2B. Synthesis questions
Answer each in 2 to 4 sentences. Use the language from this week's lecture and your drawings as evidence.
1. Type 1 diabetes destroys pancreatic beta cells. Predict the patient's blood glucose level after a meal AND after an overnight fast, and explain mechanistically what is happening in each state.
2. Cushing's syndrome is caused by excess cortisol. Predict the patient's symptoms (across blood glucose, body fat distribution, immune function, bone density). For each, explain mechanistically why cortisol produces that effect.

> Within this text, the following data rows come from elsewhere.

(** ** [round(0.99 * n)] *)

(** The float [0.99], in units of [2^-53]. *)
Definition m099 : Z := Eval vm_compute in (fl_nearest 99 100).1.

Lemma fl_099 : fl_nearest 99 100 = (m099, -53)%Z.
Proof. reflexivity. Qed.

Lemma ratio_ulp_le a n : (0 < a)%Z → (0 < n)%Z →
  (ratio_ulp a n <= Z.max (Z.log2 a - Z.log2 n - 52) (-1074))%Z.
Proof. intros. unfold ratio_ulp. repeat case_match; lia. Qed.

(** Rounding to a float with an ulp of at most [2^-12], then to an integer. *)
Lemma fl_round_nearest a n :
  (0 < a)%Z → (0 < n)%Z → (Z.log2 a - Z.log2 n <= 40)%Z →
  (2 ^ 13 * Z.abs (n * fl_round (fl_nearest a n) - a) <= (2 ^ 12 + 1) * n)%Z.
Proof.
  intros Ha Hn Hl. unfold fl_nearest. destruct (Z.eqb_spec a 0); [lia|]. cbv zeta.
  pose proof (ratio_ulp_le a n Ha Hn) as He. revert He. generalize (ratio_ulp a n). intros e He.
  assert (e <= -12)%Z as He' by lia. clear He.
  unfold fl_round, fl_num, fl_den, ratio_mantissa. cbn [fst snd].
  destruct (Z.leb_spec 0 e); [lia|].
  rewrite (Z.max_l 0 e), (Z.max_r 0 (- e)) by lia. rewrite Z.pow_0_r, Z.mul_1_r.
  assert (2 ^ 12 <= 2 ^ (- e))%Z as Hd by (apply Z.pow_le_mono_r; lia).
  revert Hd. generalize (2 ^ (- e))%Z. intros d Hd.
  pose proof (div_even_bounds (a * d) n Hn) as H1. revert H1. generalize (div_even (a * d) n). intros q H1.
  pose proof (div_even_bounds q d ltac:(lia)) as H2. revert H2. generalize (div_even q d). intros r H2.
  assert (2 * d * Z.abs (n * r - a) <= n * (d + 1))%Z as H3 by nia.
  change (2 ^ 12)%Z with 4096%Z in *. change (2 ^ 13)%Z with 8192%Z. nia.
Qed.

Lemma rank99_bounds n : (0 < n < 2 ^ 40)%Z → (99 * n - 51 <= 100 * rank99 n <= 99 * n + 51)%Z.
Proof.
  intros Hn. unfold rank99, fl_mul. rewrite fl_099.
  assert (fl_num (m099, (-53)%Z) = m099) as -> by reflexivity.
  assert (fl_den (m099, (-53)%Z) = (2 ^ 53)%Z) as -> by reflexivity.
  assert (fl_num (fl_of_int n) = n) as -> by (unfold fl_num, fl_of_int; cbn [fst snd]; change (2 ^ Z.max 0 0)%Z with 1%Z; lia).
  assert (fl_den (fl_of_int n) = 1%Z) as -> by reflexivity. rewrite Z.mul_1_r.
  pose proof (fl_round_nearest (m099 * n) (2 ^ 53) ltac:(unfold m099; lia) eq_refl) as H.
  assert (Z.log2 (m099 * n) - Z.log2 (2 ^ 53) <= 40)%Z as Hl.
  { rewrite Z.log2_pow2 by lia. enough (Z.log2 (m099 * n) < 93)%Z by lia.
    apply Z.log2_lt_pow2; unfold m099; lia. }
  specialize (H Hl). revert H. generalize (fl_round (fl_nearest (m099 * n) (2 ^ 53))). intros r H.
  unfold m099 in H. lia.
Qed.

Lemma percentile99_total s :
  s ≠ [] → (Z.of_nat (length s) < 2 ^ 40)%Z →
  ∃ i p, s !! i = Some p ∧ percentile99 s = Ok p ∧ Z.of_nat (S i) = rank99 (Z.of_nat (length s)).
Proof.
  intros Hne Hl. assert (0 < length s) as Hpos by (destruct s; [done|cbn; lia]).
  pose proof (rank99_bounds (Z.of_nat (length s)) ltac:(lia)) as Hr.
  unfold percentile99. cbv zeta. set (n := Z.of_nat (length s)) in *.
  replace (Z.min (n - 1) (Z.max 0 (rank99 n - 1)))%Z with (rank99 n - 1)%Z by lia.
  destruct (lookup_lt_is_Some_2 s (Z.to_nat (rank99 n - 1))) as [p Hp]; [lia|].
  exists (Z.to_nat (rank99 n - 1)), p. rewrite Hp. split; [done|]. split; [done|lia].
Qed.

Lemma sorted_samples ms : StronglySorted fl_le (merge_sort fl_le ms).
Proof. apply (StronglySorted_merge_sort fl_le); apply _. Qed.

(** Ranks do not depend on the order of the samples. *)
Lemma sample_rank ms i p :
  merge_sort fl_le ms !! i = Some p →
  p ∈ ms ∧ S i ≤ length (filter (λ y, fl_le y p) ms) ∧ length ms - i ≤ length (filter (λ y, fl_le p y) ms).
Proof.
  intros Hp. split; [by rewrite <-(merge_sort_Permutation fl_le ms); eapply list_elem_of_lookup_2|].
  rewrite <-(merge_sort_Permutation fl_le ms).
  apply sorted_rank; [apply fl_le_refl|apply sorted_samples|done].
Qed.

(** ** A log of measurements *)

Record Measurement := {
  mt_op : pystr;
  mt_duration : float;
  mt_thread : pystr;
  mt_ok : bool;
}.

Definition record_measurement (m : InMemoryMetrics) (e : Measurement) : InMemoryMetrics :=
  InMemoryMetrics_record (mt_op e) (mt_duration e) (mt_thread e) (mt_ok e) m.
Definition record_all (log : list Measurement) : InMemoryMetrics :=
  foldl record_measurement InMemoryMetrics_init log.

Definition of_op (op : pystr) (log : list Measurement) : list Measurement :=
  filter (λ e, mt_op e = op) log.
Definition failures (log : list Measurement) : list Measurement := filter (λ e, mt_ok e = false) log.
Definition samples_of (log : list Measurement) : list float :=
  (λ e, fl_mul (mt_duration e) (fl_of_int 1000)) <$> log.

Lemma record_all_snoc log e : record_all (log ++ [e]) = record_measurement (record_all log) e.
Proof. unfold record_all. by rewrite foldl_snoc. Qed.

Lemma of_op_snoc op log e :
  of_op op (log ++ [e]) = of_op op log ++ (if decide (mt_op e = op) then [e] else []).
Proof. unfold of_op. rewrite filter_app, filter_cons. by case_decide. Qed.

Lemma record_all_samples log op :
  od_get (im_samples (record_all log)) op =
    match of_op op log with [] => None | mine => Some (samples_of mine) end.
Proof.
  revert op. induction log as [|e log IH] using rev_ind; intros op; [done|].
  rewrite record_all_snoc, of_op_snoc. cbn. rewrite od_get_set.
  destruct (decide (mt_op e = op)) as [->|Hne].
  - rewrite IH. unfold samples_of.
    destruct (of_op op log); cbn; [done|]. by rewrite fmap_app.
  - by rewrite app_nil_r.
Qed.

Lemma record_all_NoDup log : NoDup (im_samples (record_all log)).*1.
Proof.
  induction log as [|e log IH] using rev_ind; [constructor|].
  rewrite record_all_snoc. by apply od_set_NoDup.
Qed.

Lemma record_all_errors log op :
  from_option id 0%Z (od_get (im_errors (record_all log)) op) =
    Z.of_nat (length (failures (of_op op log))).
Proof.
  revert op. induction log as [|e log IH] using rev_ind; intros op; [done|].
  rewrite record_all_snoc, of_op_snoc. unfold failures in *. rewrite filter_app, length_app. cbn [record_measurement InMemoryMetrics_record im_errors].
  destruct (mt_ok e) eqn:Eo.
  - rewrite IH. case_decide; [|cbn; lia]. rewrite filter_cons_False by congruence. cbn. lia.
  - rewrite od_get_set. case_decide; subst.
    + rewrite filter_cons_True by done. cbn. rewrite IH. lia.
    + cbn. rewrite IH. lia.
Qed.

(** The loop of [summary], where every operation has a row. *)
Lemma summary_rows errors (l : list (pystr * list float)) acc (row : list float → pystr → OpSummary) :
  NoDup l.*1 → (∀ op ms, (op, ms) ∈ l → op_summary errors op ms = Ok (row ms op)) →
  ∃ out, foldR l (λ out '(op, ms), r ← op_summary errors op ms; Ok (od_set out op r)) acc = Ok out ∧
    ∀ op, od_get out op =
      match od_get l op with Some ms => Some (row ms op) | None => od_get acc op end.
Proof.
  revert acc. induction l as [|[op ms] l IH]; intros acc Hnd Hrow; cbn; [by eexists|].
  apply NoDup_cons in Hnd as [Hop Hnd]. rewrite Hrow by left. cbn.
  destruct (IH (od_set acc op (row ms op)) Hnd) as (out&E&Hout); [intros; apply Hrow; by right|].
  exists out. split; [exact E|]. intros op'. rewrite Hout, od_get_set.
  destruct (decide (op = op')) as [->|Hne].
  - destruct (od_get l op') eqn:El; [|done]. destruct Hop. apply od_get_Some_keys. by eexists.
  - done.
Qed.

(** *** What a row says of the measurements of its operation *)

Definition row_describes (mine : list Measurement) (row : OpSummary) : Prop :=
  let n := Z.of_nat (length mine) in
  os_count row = n ∧
  os_errors row = Z.of_nat (length (failures mine)) ∧
  (∃ p, p ∈ samples_of mine ∧ os_p99_ms row = fl_round5 p ∧
    (99 * n - 51 <= 100 * Z.of_nat (length (filter (λ y, fl_le y p) (samples_of mine))))%Z ∧
    (n + 49 <= 100 * Z.of_nat (length (filter (λ y, fl_le p y) (samples_of mine))))%Z) ∧
  (Nat.odd (length mine) = true → ∃ q, q ∈ samples_of mine ∧ os_p50_ms row = fl_round5 q ∧
    (n < 2 * Z.of_nat (length (filter (λ y, fl_le y q) (samples_of mine))))%Z ∧
    (n < 2 * Z.of_nat (length (filter (λ y, fl_le q y) (samples_of mine))))%Z).

Lemma op_summary_describes log op :
  of_op op log ≠ [] → (Z.of_nat (length log) < 2 ^ 40)%Z →
  ∃ row, op_summary (im_errors (record_all log)) op (samples_of (of_op op log)) = Ok row ∧
    row_describes (of_op op log) row.
Proof.
  intros Hne Hl. unfold op_summary. set (mine := of_op op log) in *.
  assert (length mine ≤ length log) as Hle by apply length_filter.
  set (s := merge_sort fl_le (samples_of mine)).
  assert (length s = length mine) as Hs.
  { unfold s. rewrite merge_sort_Permutation. apply length_fmap. }
  destruct (percentile99_total s) as (i&p&Hp&->&Hi).
  { intros E. rewrite E in Hs. by destruct mine. }
  { lia. }
  rewrite Hs in *. eexists. split; [reflexivity|]. unfold row_describes. cbv zeta.
  cbn [os_count os_errors os_p99_ms os_p50_ms].
  pose proof (rank99_bounds (Z.of_nat (length mine))) as Hr.
  assert (0 < length mine) as Hpos by (destruct mine; [done|cbn; lia]).
  split_and!; [done|apply record_all_errors| |].
  - destruct (sample_rank _ _ _ Hp) as (?&H1&H2). unfold samples_of in H2 at 1.
    rewrite length_fmap in H2. exists p. split_and!; [done|done|lia|lia].
  - intros Hodd. destruct (lookup_lt_is_Some_2 s (length mine / 2)) as [q Hq].
    { rewrite Hs. apply Nat.div_lt; lia. }
    destruct (sample_rank _ _ _ Hq) as (?&H1&H2). unfold samples_of in H2 at 1.
    rewrite length_fmap in H2. exists q. unfold median. rewrite Hs, Hodd, Hq.
    apply Nat.odd_spec in Hodd as [k Hk]. rewrite Hk in *.
    replace ((2 * k + 1) / 2) with k in * by (apply (Nat.div_unique _ _ _ 1); lia).
    split_and!; [done|done|lia|lia].
Qed.

Lemma log_summary (log : list Measurement) :
  (Z.of_nat (length log) < 2 ^ 40)%Z →
  ∃ out, InMemoryMetrics_summary (record_all log) = Ok out ∧
    ∀ op, match od_get out op with
          | None => of_op op log = []
          | Some row => of_op op log ≠ [] ∧ row_describes (of_op op log) row
          end.
Proof.
  intros Hl.
  set (row ms op := match op_summary (im_errors (record_all log)) op ms with
                    | Ok r => r | _ => {| os_count := 0; os_errors := 0; os_mean_ms := (0, 0)%Z;
                                          os_p50_ms := (0, 0)%Z; os_p99_ms := (0, 0)%Z |} end).
  destruct (summary_rows (im_errors (record_all log)) (im_samples (record_all log)) [] row)
    as (out&E&Hout).
  - apply record_all_NoDup.
  - intros op ms Hin. apply od_get_elem_of in Hin; [|apply record_all_NoDup].
    rewrite record_all_samples in Hin. unfold row.
    destruct (of_op op log) eqn:Eo; [done|]. simplify_eq.
    destruct (op_summary_describes log op) as (r&Er&_); [congruence|done|].
    rewrite Eo in Er. by rewrite Er.
  - exists out. split; [exact E|]. intros op. rewrite Hout, record_all_samples. unfold row.
    destruct (of_op op log) eqn:Eo; [done|]. split; [done|].
    destruct (op_summary_describes log op) as (r&Er&Hr); [congruence|done|].
    rewrite Eo in Er, Hr. by rewrite Er.
Qed.

(** A summary describes what was recorded. After any sequence of records, summary
    returns (it never indexes out of range), with a row for exactly the operations
    recorded; the row counts the operation's records and those that failed; its p99 is
    one of the samples, rounded, and not below 99% of them nor above more than all but
    1%, up to the rounding of the rank; an odd number of samples has its median as p50. *)
Theorem summary_describes (log : list Measurement) :
  (Z.of_nat (length log) < 2 ^ 40)%Z →
  ∃ out, InMemoryMetrics_summary (record_all log) = Ok out ∧
    ∀ op, match od_get out op with
          | None => of_op op log = []
          | Some row => of_op op log ≠ [] ∧ row_describes (of_op op log) row
          end.
Proof. apply log_summary. Qed.
Lemma latest_ok_change s0 s1 m me tr :
  at_view m s0 s1 →
  (store_indexes_max_key s0 = false → ∀ t c i, SEP ∉ t →
    (m !! (LATEST_NS, latest_key t c) = Some (PStr i) → is_Some (m !! (ckpt_ns t c, i)) →
     ∀ j, is_Some (m !! (ckpt_ns t c, j)) → str_le j i) ∧
    (max_seen s0 !! (t, c) = Some i →
     m !! (LATEST_NS, latest_key t c) = Some (PStr i) ∧ is_Some (m !! (ckpt_ns t c, i)))) →
  latest_ok (set_instruments me tr s1).
Proof.
  intros H1 H Hix t c i Ht. change (sview (set_instruments me tr s1)) with (sview s1).
  change (max_seen (set_instruments me tr s1)) with (max_seen s1).
  rewrite (at_view_view _ _ _ H1), (at_view_max_seen _ _ _ H1). apply H; [|done].
  by rewrite <-(at_view_indexes _ _ _ H1).
Qed.

Lemma bounded_set_eq {V : Type} (h : gmap (pystr * pystr) V) k v : bounded_set h k v !! k = Some v.
Proof. apply lookup_insert_eq. Qed.

Lemma bounded_set_ne {V : Type} (h : gmap (pystr * pystr) V) k v k' w :
  k' ≠ k → bounded_set h k v !! k' = Some w → h !! k' = Some w.
Proof.
  intros Hne. unfold bounded_set. rewrite lookup_insert_ne by done. by case_match.
Qed.

Lemma put_view_records m pub t c i record blobs t' c' j :
  is_Some (put_view m pub t c i record blobs !! (ckpt_ns t' c', j)) ↔
  (ckpt_ns t' c', j) = (ckpt_ns t c, i) ∨ is_Some (m !! (ckpt_ns t' c', j)).
Proof.
  destruct (decide ((ckpt_ns t' c', j) = (ckpt_ns t c, i))) as [Heq|Hne].
  - rewrite Heq, put_view_record. split; [by left|by eexists].
  - rewrite put_view_other; [|done| |auto with text].
    + split; [by right|by intros [|]].
    + intros Heq%(f_equal fst). by apply (ckpt_ne_latest t' c').
Qed.

Lemma put_view_pointers m pub t c i record blobs t' c' :
  SEP ∉ t → SEP ∉ t' →
  put_view m pub t c i record blobs !! (LATEST_NS, latest_key t' c') =
    if decide ((t', c') = (t, c)) then (if pub then Some (PStr i) else m !! (LATEST_NS, latest_key t c))
    else m !! (LATEST_NS, latest_key t' c').
Proof.
  intros Ht Ht'. case_decide as Htc; [injection Htc as -> ->; apply put_view_pointer|].
  apply put_view_other; [| |auto with text].
  - intros Heq%(f_equal fst). by apply (ckpt_ne_latest t c).
  - intros Heq%(f_equal snd). apply latest_key_inj in Heq as [-> ->]; done.
Qed.
(** C14: retention bounds a thread. [_prune_thread] (which every [put] runs when a
    limit is set) leaves a thread alone, and what it remembers of it, while it has at
    most [floor + max(8, floor / 4)] checkpoints, [floor] being the limit or what the
    last trim had to keep for delta channels, if more; a longer thread is cut down to
    exactly the newest [limit] checkpoints and the ancestors those need, and that
    number is what it remembers. The newest [limit] are all still there; the floors of
    other threads do not change, but may be forgotten. So while no trim has to keep
    more than some [B] (at least the limit), the remembered floor never passes [B] and
    a thread has at most [B + max(8, B / 4)] checkpoints after every [put]. *)
Theorem prune_thread_bounds s fuel t c limit anc blobs :
  let m := sview s in
  let inc := incremental s in
  let ids := py_sorted (ref_keys m (ckpt_ns t c)) in
  let kept := kept_set limit ids anc in
  sok s → content_ok inc m → valid_text t → valid_text c →
  names_ok m t c → parents_ok m t c → max_checkpoints_per_thread s = Some limit →
  view_ancestors fuel m t c (slice_last limit ids) = Ok anc →
  (inc = true → view_referenced m t c (py_sorted (elements kept)) = Ok blobs) →
  wp (prune_thread fuel t c) s (λ _ s',
    (if decide (Z.of_nat (length ids) ≤ prune_bound (floor_of limit (prune_floor s) t c))%Z
     then sview s' = m ∧ prune_floor s' = prune_floor s
     else (∀ i, sview s' !! (ckpt_ns t c, i) = if decide (i ∈ kept) then m !! (ckpt_ns t c, i) else None) ∧
          length (ref_keys (sview s') (ckpt_ns t c)) = size kept ∧
          prune_floor s' !! (t, c) = Some (Z.of_nat (size kept))) ∧
    (∀ i, i ∈ slice_last limit ids → sview s' !! (ckpt_ns t c, i) = m !! (ckpt_ns t c, i)) ∧
    (∀ p n, p ≠ (t, c) → prune_floor s' !! p = Some n → prune_floor s !! p = Some n) ∧
    (∀ B, limit ≤ B → Z.of_nat (size kept) ≤ B → floor_of limit (prune_floor s) t c ≤ B →
       floor_of limit (prune_floor s') t c ≤ B ∧
       Z.of_nat (length (ref_keys (sview s') (ckpt_ns t c))) ≤ prune_bound B)%Z).
Proof.
  intros m inc ids kept Hs Hm Ht Hc Hn Hp Hlim Hanc Hblobs. unfold prune_thread.
  apply wp_bind, wp_gets. rewrite Hlim. apply wp_bind, wp_gets.
  destruct (keys_at s (ckpt_ns t c)) as (l&(s1&E&H1)&Hl); [done|auto with text|].
  fold m in H1, Hl. eapply wp_bind, wp_intro; [exact E|].
  pose proof (lists_keys_perm _ _ _ _ _ Hl (ref_keys_lists m (ckpt_ns t c))) as Hperm.
  rewrite (Permutation_length Hperm). rewrite (py_sorted_eq _ _ Hperm). fold ids.
  assert (length (ref_keys m (ckpt_ns t c)) = length ids) as -> by (unfold ids; by rewrite py_sorted_perm).
  fold (floor_of limit (prune_floor s) t c). fold (prune_bound (floor_of limit (prune_floor s) t c)).
  destruct (Z.leb_spec (Z.of_nat (length ids)) (prune_bound (floor_of limit (prune_floor s) t c))) as [Hle|Hgt].
  { apply wp_ret. rewrite decide_True by done.
    rewrite (at_view_view _ _ _ H1), (at_view_prune_floor _ _ _ H1). split_and!; [done..|].
    intros B _ _ HB. split; [done|]. pose proof (prune_bound_mono _ _ HB).
    assert (length (ref_keys m (ckpt_ns t c)) = length ids) as -> by (unfold ids; by rewrite py_sorted_perm).
    lia. }
  eapply wp_bind_mono.
  { apply (trim_wp s1 fuel t c ids limit anc blobs);
      rewrite ?(at_view_view _ _ _ H1), ?(at_view_incremental _ _ _ H1); try done.
    - by eapply at_view_ok.
    - apply Forall_forall. intros i Hi. eapply content_ids; [done|].
      unfold ids in Hi. rewrite elem_of_py_sorted in Hi. by apply ref_keys_lists in Hi as [? _].
    - intros i Hi. eapply content_ids; [done|]. by eapply view_ancestors_stored. }
  intros n s2 [-> [hints [_ H2]]]. fold kept.
  pose proof (at_view_prune_floor _ _ _ H2) as Hf. cbn [prune_floor set_max_seen] in Hf.
  rewrite (at_view_prune_floor _ _ _ H1) in Hf.
  rewrite (at_view_view _ _ _ H1), (at_view_incremental _ _ _ H1) in H2.
  apply wp_modify. change (sview (set_prune_floor _ s2)) with (sview s2).
  rewrite (at_view_view _ _ _ H2). cbn [prune_floor set_prune_floor]. rewrite Hf.
  fold inc. rewrite decide_False by lia.
  pose proof (trim_view_size inc (store_indexes_max_key s1) t c limit anc blobs m fuel Hanc) as Hsize.
  cbv zeta in Hsize. fold ids kept in Hsize. rewrite Hsize, bounded_set_eq. split_and!; [|done|done| | |].
  - intros i. apply trim_view_kept.
  - intros i Hi. rewrite trim_view_record, decide_False; [done|].
    intros [_ Hk]%doomed_elem. apply Hk. unfold kept_set.
    rewrite elem_of_union, elem_of_list_to_set. by left.
  - intros p n Hne. by apply bounded_set_ne.
  - intros B HB Hk _. unfold floor_of. rewrite bounded_set_eq. cbn [from_option id].
    pose proof (prune_bound_ge B). lia.
Qed.
End theorems.

(** ** Examples

    A thread of twelve checkpoints, [b0] to [b7] and [c0] to [c3]. The delta channel
    [x] has a value in [c1] only, so the newest one, [c3], depends on [c2] and [c1]. *)

Definition ex_delta_md : pyval := PDict [(PStr DELTA_COUNTERS, PDict [(key "x", PInt 3)])].
Definition ex_chain_cp (i : String.string) (values : pydict) : pyval :=
  PDict [(key "id", key i); (key "channel_values", PDict values)].
Definition ex_chain_record (i : String.string) (values : pydict) (parent : option pystr) : pyval :=
  ck_record (ex_typed (ex_chain_cp i values)) (ex_typed ex_delta_md) parent.
Definition ex_chain_list : list (String.string * pydict * option pystr) :=
  [("b0", [], None); ("b1", [], Some (lit "b0")); ("b2", [], Some (lit "b1")); ("b3", [], Some (lit "b2"));
   ("b4", [], Some (lit "b3")); ("b5", [], Some (lit "b4")); ("b6", [], Some (lit "b5"));
   ("b7", [], Some (lit "b6")); ("c0", [], Some (lit "b7"));
   ("c1", [(key "x", PInt 1)], Some (lit "c0")); ("c2", [], Some (lit "c1"));
   ("c3", [], Some (lit "c2"))]%string.
Definition ex_chain_rows : list (pystr * pystr * pyval) :=
  (λ e, (ckpt_ns ex_thread [], lit e.1.1, ex_chain_record e.1.1 e.1.2 e.2)) <$> ex_chain_list.
Definition ex_chain : kv := kv_set_many ex_chain_rows ∅.
Definition ex_chain_saver (limit : option Z) : Saver kv := ex_saver false limit ex_chain.

Lemma kv_set_many_inv items p v :
  kv_set_many items ∅ !! p = Some v → (p, v) ∈ items.
Proof.
  induction items as [|[q w] items IH] using rev_ind; [unfold kv_set_many; cbn [foldl]; by rewrite lookup_empty|].
  rewrite kv_set_many_app. cbn. rewrite lookup_insert, elem_of_app, list_elem_of_singleton.
  case_decide; [subst; intros [= <-]; by right|]. intros. left. auto.
Qed.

3. A pituitary tumor compresses the posterior pituitary and reduces ADH release (diabetes insipidus). Predict the patient's urine output, blood sodium concentration, and behavior. Why is ADH critical for water homeostasis?
3. What to submit
Complete both the Anatomy Lab (your own drawings, hand-labeled, plus the structures list) and the Physiology Lab (activity and synthesis questions). Photograph or scan every page and upload to Canvas before the deadline listed on the schedule. Hand-drawn, hand-labeled work is the integrity mechanism for this course. Typed or AI-generated diagrams are not accepted.